The gradual shift from on-premises to cloud ERP makes the old emphasis on IT infrastructure less relevant and the ability to piece together cloud products more important.
By Tony Kontzer
As companies increasingly migrate to cloud-based ERP systems, there are numerous adjustments to consider. From added integration complexity and quarterly updates to more stringent data practices and ramped-up employee self-service, cloud ERP brings significant change.
To cope with all of this disruption, organizations must assemble a completely different kind of ERP support staff.
Gone are the days when the people working in ERP support could focus strictly on the hardware and software underlying the system. No longer can they simply throw technology over the wall to users. Modern systems call for ERP support staff who can balance people, processes and technology as never before.
“It’s a collaborative team effort between IT and the business,” said Paul Schenck, an analyst at Gartner. “It’s a total shift in the mindset.”
More specifically, Schenck said an increasingly valuable ERP support role going forward — one that he already sees some companies filling — is that of a cloud services broker. This is a term that’s largely been considered a service that organizations seek from a third party, but it’s slowly moving in-house, with good reason.
Cloud services brokers manage ongoing vendor relationships, a job that’s become much more complex in today’s multi-vendor hybrid environments. They manage communication about cloud vendors’ quarterly releases, they make sure vendors are adhering to service-level agreements and honouring contract terms and they manage the relationships between users and vendors.
Schenck said another important evolution in ERP support needs is a shift from project-based management — a leftover from the era of tackling huge on-premises ERP upgrades every few years — to more modular, product-based management. In this model, Agile-based methodologies are employed by small teams that manage the more frequent update cycle for specific parts of the business, such as HR or procurement, or even smaller pieces of those functions. This allows the ERP system to meet the specific needs of independent teams.
“It’s a thing that’s up-and-coming in ERP support,” Schenck said.
Not having people who have the ability to manage IT assets, think strategically and engender a collaborative approach can undermine modern ERP efforts.
Rick Gemereth, CIO of Lionel LLC, a maker of model trains and die-cast NASCAR replicas based in Concord, N.C., said his company’s progress on refining its NetSuite cloud ERP system took a hit when two of his best big-picture thinkers moved on to other jobs. Their departure caused the company to struggle when it couldn’t make up for the lack of in-house planning expertise, so Gemereth had to pull back on the pace of his plans.
“You have to be realistic,” he said. “You can continue running down the alley without the resources you need, but eventually you’ll run into the wall.”

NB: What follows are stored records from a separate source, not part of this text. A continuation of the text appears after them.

(* ===== verification/CacheUpdates.v ===== *)
(** * What tools write into a conversation

    A capability hands cached results to the conversation's state under
    "_cache_state_updates"; the supervisor collects them and its node writes them back.
    The registered capabilities write the cache's own keys and no others, and the
    supervisor passes on nothing else, whatever the plan. *)

From stdpp Require Import base list gmap strings.
From S2P Require Import Prelude PyText Errors Json Schemas Policy Window State OrderAccess Orders Escalation ToolCache Capability OrderCapability CourseCapability Supervisor.

Open Scope py_scope.

(** The keys of the session's tool cache ([SessionToolCacheState]). *)
Definition CACHE_KEYS : list pystr :=
  map u ["last_order_structured"; "last_course_structured"; "last_course_structured_key"]%string.

Definition cache_only (d : dict) : Prop := forall k : pystr, d !! k <> None -> k ∈ CACHE_KEYS.
Definition observes_cache (observations : dict) : Prop := cache_only (_extract_cache_updates observations).

(** What a capability promises. *)
Definition tidy {W} (cap : Capability W) : Prop := forall ctx kwargs w result w',
  ainvoke cap ctx kwargs w = (Ok result, w') -> observes_cache (cap_observations result).

Lemma cache_only_empty : cache_only ∅.
Proof. intros k. by rewrite lookup_empty. Qed.

Lemma cache_only_merge d e : cache_only d -> cache_only e -> cache_only (dmerge d e).
Proof.
  intros Hd He k. rewrite dmerge_lookup. destruct (e !! k) eqn:E; [intros _; apply He; congruence|apply Hd].
Qed.

Lemma cache_only_mkdict l : forallb (fun kv => bool_decide (kv.1 ∈ CACHE_KEYS)) l = true -> cache_only (mkdict l).
Proof.
  intros Hl. induction l as [|[k v] l IH] using rev_ind; [apply cache_only_empty|].
  rewrite forallb_app in Hl. apply andb_true_iff in Hl as [Hl Hk]. cbn in Hk. rewrite andb_true_r in Hk.
  apply bool_decide_eq_true in Hk. intros j. rewrite (mkdict_if true). case_bool_decide as Hj; [by subst|].
  by apply IH.
Qed.

Lemma observes_empty : observes_cache ∅.
Proof. unfold observes_cache, _extract_cache_updates, get_obj, get. rewrite lookup_empty. apply cache_only_empty. Qed.

Lemma observes_merge d e : observes_cache d -> observes_cache e -> observes_cache (dmerge d e).
Proof.
  unfold observes_cache, _extract_cache_updates, get_obj. rewrite get_dmerge. intros Hd He.
  unfold get in He. destruct (e !! _); [exact He|exact Hd].
Qed.

(** A key that is no cache key is not written. *)
Lemma cache_only_other d k : cache_only d -> k ∉ CACHE_KEYS -> d !! k = None.
Proof. intros Hd Hk. destruct (d !! k) eqn:E; [|done]. exfalso. apply Hk, Hd. by rewrite E. Qed.

Lemma st_ret_inv {W A} (a b : A) (w w' : W) : @st_ret W exn A a w = (Ok b, w') -> a = b.
Proof. by intros [= ? _]. Qed.

(** ** The supervisor passes on what was observed *)
Section passed_on.
Context {W : Type} (registry : registry W) (schedule : list PlanStep -> list nat).
Context (Htidy : Forall (fun kv => tidy kv.2) registry).

Lemma step_tidy step ctx observations w text obs escalated w' : observes_cache observations ->
  _run_step registry step ctx observations w = (Ok (text, obs, escalated), w') -> observes_cache obs.
Proof using Htidy.
  intros Ho. unfold _run_step, get_capability.
  destruct (lookup_capability (ps_capability step) registry) as [cap|] eqn:Ec; [|done].
  assert (Hcap : tidy cap).
  { unfold lookup_capability in Ec. apply fmap_Some in Ec as ([k c] & Hf & ->). apply List.find_some in Hf as [Hin _].
    apply list_elem_of_In in Hin. rewrite Forall_forall in Htidy. exact (Htidy _ Hin). }
  destruct (bind cap step ctx observations) as [[kwargs|]|e]; [|by intros [= _ <- _ _]|done].
  intros [(result & w1 & Hi & [= _ <- _ _])|(e & _ & [=])]%st_bind_inv.
  apply observes_merge; [done|]. by eapply Hcap.
Qed.

Lemma run_order_in {A} sched (calls : list (ST W exn A)) w i r : (i, r) ∈ (run_order_of sched calls w).1 ->
  exists call w1 w2, call ∈ calls /\ call w1 = (r, w2).
Proof using.
  revert w. induction sched as [|j sched IH]; intros w; cbn [run_order_of]; [intros H; by apply elem_of_nil in H|].
  rewrite nth_error_lookup. destruct (calls !! j) as [call|] eqn:Ej; [|apply IH].
  destruct (call w) as [x w1] eqn:Ex. destruct (run_order_of sched calls w1) as [rs w2] eqn:Er. cbn [fst].
  intros [[= -> ->]|Hin]%elem_of_cons.
  - exists call, w, w1. split; [by eapply list_elem_of_lookup_2|done].
  - apply (IH w1). by rewrite Er.
Qed.

Lemma gather_in {A} sched (calls : list (ST W exn A)) w rs w' r : gather sched calls w = (Ok rs, w') ->
  r ∈ rs -> exists call w1 w2, call ∈ calls /\ call w1 = (Ok r, w2).
Proof using.
  unfold gather. pose proof (run_order_in sched calls w) as Hin. destruct (run_order_of sched calls w) as [rs0 w0].
  destruct (first_error rs0); [done|]. intros [= <- _] Hr. apply list_elem_of_omap in Hr as (i & _ & Hi).
  unfold result_of in Hi. apply head_Some_elem_of in Hi. apply list_elem_of_omap in Hi as ([j x] & Hx & Hj).
  cbn in Hj. case_decide; [|done]. destruct x; simplify_eq/=. by eapply Hin.
Qed.

Definition progress_tidy (p : progress) : Prop := observes_cache (pr_observations p) /\ cache_only (pr_cache_updates p).
Definition outcome_tidy (r : (pystr * option pystr * dict * bool) + progress) : Prop :=
  match r with inl (_, _, updates, _) => cache_only updates | inr p => progress_tidy p end.

Lemma take_results_tidy results p : Forall (fun r => observes_cache r.1.2) results -> progress_tidy p ->
  outcome_tidy (take_results results p).
Proof using.
  intros Hr. revert p. induction Hr as [|[[text obs] esc] results Ho _ IH]; intros p [Hp1 Hp2]; cbn [take_results]; [done|].
  cbn in Ho. assert (Hc : cache_only (dmerge (pr_cache_updates p) (_extract_cache_updates obs))) by by apply cache_only_merge.
  destruct esc; [exact Hc|]. apply IH. split; [by apply observes_merge|done].
Qed.

Lemma group_tidy ctx steps p w r w' : progress_tidy p ->
  run_group registry schedule ctx steps p w = (Ok r, w') -> outcome_tidy r.
Proof using Htidy.
  intros [Hp1 Hp2]. assert (Hmany : st_bind (gather (schedule steps) (map (fun s => _run_step registry s ctx (pr_observations p)) steps))
      (fun results => st_ret (take_results results p)) w = (Ok r, w') -> outcome_tidy r).
  { intros [(results & w1 & Hg & [= <- _])|(e & _ & [=])]%st_bind_inv. apply take_results_tidy; [|done].
    apply Forall_forall. intros [[text obs] esc] Hin. cbn.
    destruct (gather_in _ _ _ _ _ _ Hg Hin) as (call & w2 & w3 & (s & -> & _)%list_elem_of_fmap & Hs).
    by eapply step_tidy. }
  unfold run_group. destruct steps as [|step [|step2 steps]]; [exact Hmany| |exact Hmany].
  intros [([[text obs] esc] & w1 & Hs & [= <- _])|(e & _ & [=])]%st_bind_inv.
  apply step_tidy in Hs; [|done]. cbn [take_single].
  assert (Hc : cache_only (dmerge (pr_cache_updates p) (_extract_cache_updates obs))) by by apply cache_only_merge.
  by destruct esc.
Qed.

Lemma groups_tidy plan query user tenant history order_no course_query last_name summary groups p w r w' :
  progress_tidy p ->
  run_groups registry schedule query user tenant history order_no course_query last_name summary plan groups p w = (Ok r, w') ->
  cache_only r.1.2.
Proof using Htidy.
  revert p w. induction groups as [|g groups IH]; intros p w Hp; cbn [run_groups].
  - intros [= <- _]. by destruct Hp.
  - intros [(x & w1 & Hg & Hx)|(e & _ & [=])]%st_bind_inv. apply group_tidy in Hg; [|done].
    destruct x as [[[[? ?] ?] ?]|p']; [by injection Hx as <- _|by eapply IH].
Qed.

(** Whatever the plan: a decision's updates are cache entries. *)
Lemma supervisor_tidy react query user tenant history order_no course_query last_name summary intent needs question w d w' :
  run_supervisor registry schedule react query user tenant history order_no course_query last_name summary intent needs
    question w = (Ok d, w') ->
  cache_only (sd_cache_state_updates d).
Proof using Htidy.
  assert (Hto : forall plan answer order_no course_query (updates : dict) escalated reason, cache_only updates ->
    cache_only (sd_cache_state_updates (to_supervisor_decision (tool_name registry) plan answer order_no course_query
      updates escalated reason))).
  { intros. unfold to_supervisor_decision. destruct escalated; [done|]. case_decide; [apply cache_only_empty|done]. }
  unfold run_supervisor. cbn zeta. set (plan := plan_supervisor _ _ _ _ _ _ _). destruct (sp_action plan).
  - intros <-%st_ret_inv. apply Hto, cache_only_empty.
  - intros [([[[answer bound] updates] esc] & w1 & Hp & <-%st_ret_inv)|(e & _ & [=])]%st_bind_inv. apply Hto.
    apply groups_tidy in Hp; [exact Hp|]. split; [apply observes_empty|apply cache_only_empty].
  - intros [(answer & w1 & Hp & <-%st_ret_inv)|(e & _ & [=])]%st_bind_inv. apply Hto, cache_only_empty.
Qed.
End passed_on.

(** ** The registered capabilities *)

Section registered.
Context {T S : Type} `{JsonText T} `{Validators} `{ToolCacheStore T S}.
Context (settings : cache_settings) (esettings : escalation_settings) (ct cu : pystr).

Lemma order_tidy db put_text env : tidy (OrderCapability (T := T) settings esettings db ct cu put_text env).
Proof using.
  intros ctx kwargs w result w'. cbn [ainvoke OrderCapability]. unfold order_ainvoke.
  intros [(a & [(report & w1 & _ & <-%st_ret_inv)|(e & _ & [=])]%st_bind_inv & [= ->])|(e & w1 & _ & He)]%st_except_inv.
  - cbn [order_result cap_observations]. unfold observes_cache, _extract_cache_updates, get_obj, get, order_observations.
    rewrite !app_assoc, lookup_mkdict_app, mkdict_one, bool_decide_eq_true_2 by done. cbn [default from_option id].
    unfold session_updates_for_order. destruct (negb _); apply cache_only_mkdict; vm_compute; reflexivity.
  - destruct e; try (by destruct He); apply st_ret_inv in He as <-; apply observes_empty.
Qed.

Lemma course_tidy courses consult env : tidy (CourseCapability (T := T) settings esettings ct cu courses consult env).
Proof using.
  intros ctx kwargs w result w'. cbn [ainvoke CourseCapability]. unfold course_ainvoke.
  intros [(a & [(course & w1 & _ & <-%st_ret_inv)|(e & _ & [=])]%st_bind_inv & [= ->])|(e & w1 & _ & He)]%st_except_inv.
  - unfold course_result. case_bool_decide; cbn [cap_observations];
      unfold observes_cache, _extract_cache_updates, get_obj, get; read_display; cbn [default from_option id].
    + apply cache_only_empty.
    + unfold session_updates_for_course. destruct (negb _); apply cache_only_mkdict; vm_compute; reflexivity.
  - destruct e; try (by destruct He); apply st_ret_inv in He as <-; apply observes_empty.
Qed.
End registered.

Conversely, once he brought new strategic thinkers onto his ERP support team, he was able to extend Lionel’s ERP operations to match the company’s idiosyncrasies. For example, Lionel has a photographer at NASCAR events take 360-degree images of the winning cars. The company then makes exact replicas — with dents, scratches, the works — and presells them.
With the full complement of ERP support, Lionel was able to build an e-commerce process that enables it to trigger production only if enough orders are placed. This capability helps align production with a demand that has a short window, as consumers’ urge to buy replicas dissipates a few months after the race.
“If we do not hit the minimum order, we do not make the car,” Gemereth said. “We’re trying to avoid manufacturing things that won’t sell.”
What Gemereth has learned about cloud ERP is exactly what Schenck said: That it requires ERP support staff who bring both project-management and big-picture analytical skills. It’s not an easy combination to find.
“In my time, I haven’t seen a whole lot of people who can cross both sides,” Gemereth said.
Josh Greenbaum, principal at Enterprise Applications Consulting, calls the range of capabilities companies need from ERP support staff “bridge skills” because of the need to link IT with the business.
For example, Greenbaum had a client who built an app for field employees because it was assumed that it would help them do their jobs. But what they didn’t take into account was that many of the potential users were older employees still using flip phones who couldn’t even use the app. A simple conversation about what employees really needed could have saved the company the time and money invested in an unnecessary app.
“People need to step up and have those conversations and bring business into the process,” he said. “It doesn’t happen because you wave a wand and have a meeting.”
Gemereth believes that approaching support of cloud ERP as a collaborative undertaking presents an opportunity to be freed from an antiquated, head-in-the-sand approach to IT. In that sense, he considers having to support cloud ERP to be a gift.
“I want to drive the business,” Gemereth said, “not just run the business of IT.”